Catherine and I are driving a friend's car back to Los Angeles from Texas. It's a white Mazda Protege from the early '90s that Cat named Mazzy Star; the leg room's a bit tight and the front speakers are a bit blown. Still, she's good times, and yesterday we left Dallas at 9:30 AM to cut up toward Amarillo on the 287. Somewhere around Wichita Falls we put a little John Cougar on the stereo (good ol' heartland style) and I started to doze off in my semi-reclined passenger seat. I woke a few minutes later to a strange repetetive sound... I blinked open my eyes, and for a moment decided it was just a bumpy stretch of road. But the sound grew louder, and one split-second after I sat upright with growing concern, Mazzy's front right tire blew out with a loud, sharp blast and a small, sharp swerve. We both yelped, and Cat pulled over into a convenient dirt lot.

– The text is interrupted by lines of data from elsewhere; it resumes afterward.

Lemma load_entries_at h m kvs F : load_list load_entry (map_to_list m) h = Some (kvs, F) →
  entries_at h m (list_to_map kvs) ∅.
Proof.
  intros Hl%load_list_Forall2. assert (Forall2 (λ kx kv, fresh_copy ∅ load_entry kv kx h) (map_to_list m) kvs) as HF.
  { eapply Forall2_impl; [done|]. intros kx kv (G & HG & _). exists G. split; [done|set_solver]. }
  apply load_entries_keys in HF as Hk. assert (NoDup kvs.*1) as Hnd by (rewrite Hk; apply NoDup_fst_map_to_list).
  intros k. destruct (m !! k) as [x|] eqn:Hx.
  - apply elem_of_map_to_list, list_elem_of_lookup in Hx as [i Hi].
    destruct (Forall2_lookup_l _ _ _ _ _ HF Hi) as ([k' v] & Hv & G & (w & F1 & F2 & Hw & Hr & ->)%L_bind_inv & HD).
    injection Hr as <- <- <-. apply list_elem_of_lookup_2, elem_of_list_to_map in Hv as ->; [|done].
    exists F1. split; [done|set_solver].
  - rewrite not_elem_of_list_to_map_1; [done|]. rewrite Hk. by apply not_in_keys.
Qed.
(* ===== verification/DeepCopy.v ===== *)
(** * Deep copies (api/v1alpha2/zz_generated.deepcopy.go)

    [DeepCopyInto], [DeepCopy] and [DeepCopyObject] of the custom resources, over the memory of GoMemory.
    [X_DeepCopyInto] takes the content of [*in] and gives the content of [*out] when the method returns; what it
    allocates is in the memory.  [*out = *in] is the assignment of the fields that are not copied further.  The methods of
    the library structs they use (apimachinery's ObjectMeta, ListMeta, Quantity) are modelled too.

    Each routine is an instance of [Copies]. *)

From S2P Require Import Prelude Api HncConfig GoMemory.

(** ** Zero values: what [new] and [make] fill their memory with *)
Definition zeroTypeMeta : TypeMeta := {| tm_Kind := ""; tm_APIVersion := "" |}.
Definition zeroObjectMeta : ObjectMetaT Mem := mkObjectMeta (R:=Mem) "" "" "" "" "" "" 0 None None None None None None None None.
Definition zeroListMeta : ListMetaT Mem := mkListMeta (R:=Mem) "" "" "" None.
Definition zero (t : gotype) : den t :=
  match t with
  | GInt | GTime | GByte => 0%Z
  | GBool => false
  | GString => ""
  | GDec => {| dec_unscaled := 0; dec_scale := 0 |}
  | GQuantity => mkQuantity (R:=Mem) (0, 0)%Z None "" ""
  | GOwnerReference => mkOwnerReference (R:=Mem) "" "" "" "" None None
  | GFieldsV1 => mkFieldsV1 (R:=Mem) None
  | GManagedFieldsEntry => mkManagedFieldsEntry (R:=Mem) "" "" "" None "" None ""
  | GCondition => mkCondition "" "" None "" ""
  | GMetaKVP => {| kvp_Key := ""; kvp_Value := "" |}
  | GResourceSpec => {| rsp_GR := mkGR "" ""; rsp_Mode := "" |}
  | GResourceStatus => mkResourceStatus (R:=Mem) "" "" "" "" None None
  | GHNCConfigurationSpec => mkHNCConfigurationSpec (R:=Mem) None
  | GHNCConfigurationStatus => mkHNCConfigurationStatus (R:=Mem) None None
  | GHNCConfiguration => mkResource (R:=Mem) zeroTypeMeta zeroObjectMeta (mkHNCConfigurationSpec (R:=Mem) None)
                           (mkHNCConfigurationStatus (R:=Mem) None None)
  | GHRQSpec => mkHRQSpec (R:=Mem) None
  | GHRQStatus => mkHRQStatus (R:=Mem) None None "" ""
  | GHRQ => mkResource (R:=Mem) zeroTypeMeta zeroObjectMeta (mkHRQSpec (R:=Mem) None) (mkHRQStatus (R:=Mem) None None "" "")
  | GHierarchyConfigurationSpec => mkHierarchyConfigurationSpec (R:=Mem) "" false None None
  | GHierarchyConfigurationStatus => mkHierarchyConfigurationStatus (R:=Mem) None None
  | GHierarchyConfiguration => mkResource (R:=Mem) zeroTypeMeta zeroObjectMeta
      (mkHierarchyConfigurationSpec (R:=Mem) "" false None None) (mkHierarchyConfigurationStatus (R:=Mem) None None)
  | GSubnamespaceAnchorSpec => mkSubnamespaceAnchorSpec (R:=Mem) None None
  | GSubnamespaceAnchorStatus => {| a_State := "" |}
  | GSubnamespaceAnchor => mkResource (R:=Mem) (T:=λ _, SubnamespaceAnchorStatus) zeroTypeMeta zeroObjectMeta
      (mkSubnamespaceAnchorSpec (R:=Mem) None None) {| a_State := "" |}
  | GHNCConfigurationList | GHRQList | GHierarchyConfigurationList | GSubnamespaceAnchorList =>
      mkResourceList (R:=Mem) zeroTypeMeta zeroListMeta None
  end.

We unloaded our luggage from the trunk, and pulled out the tire jack. The dirt lot was conveniently located beside a diner, so I went inside to ask for help. Meanwhile, a good ol' boy in his truck who had pulled up for lunch spoke with Catherine and suggested we hit Bryan's Tires, conveniently located just a mile down the road. I couldn't get the donut out of the trunk, but a guy at a table in the front of the restaurant pulled an adjustable wrench off of his belt. I put on the spare, and cleaned up in the diner's convenient rest rooms. Bryan's Tires didn't have the exact tire we needed, so one of Bryan's boys hopped in his truck and returned six minutes later with the right one.

We didn't even have time to pull our crackers and cheese from our travel cooler before they had our new tire on the car. Fifty bucks and forty minutes after the flat, we were back on the road. Amarillo wasn't far off, and Albequerque wasn't far beyond. Thank you, Vernon, Texas.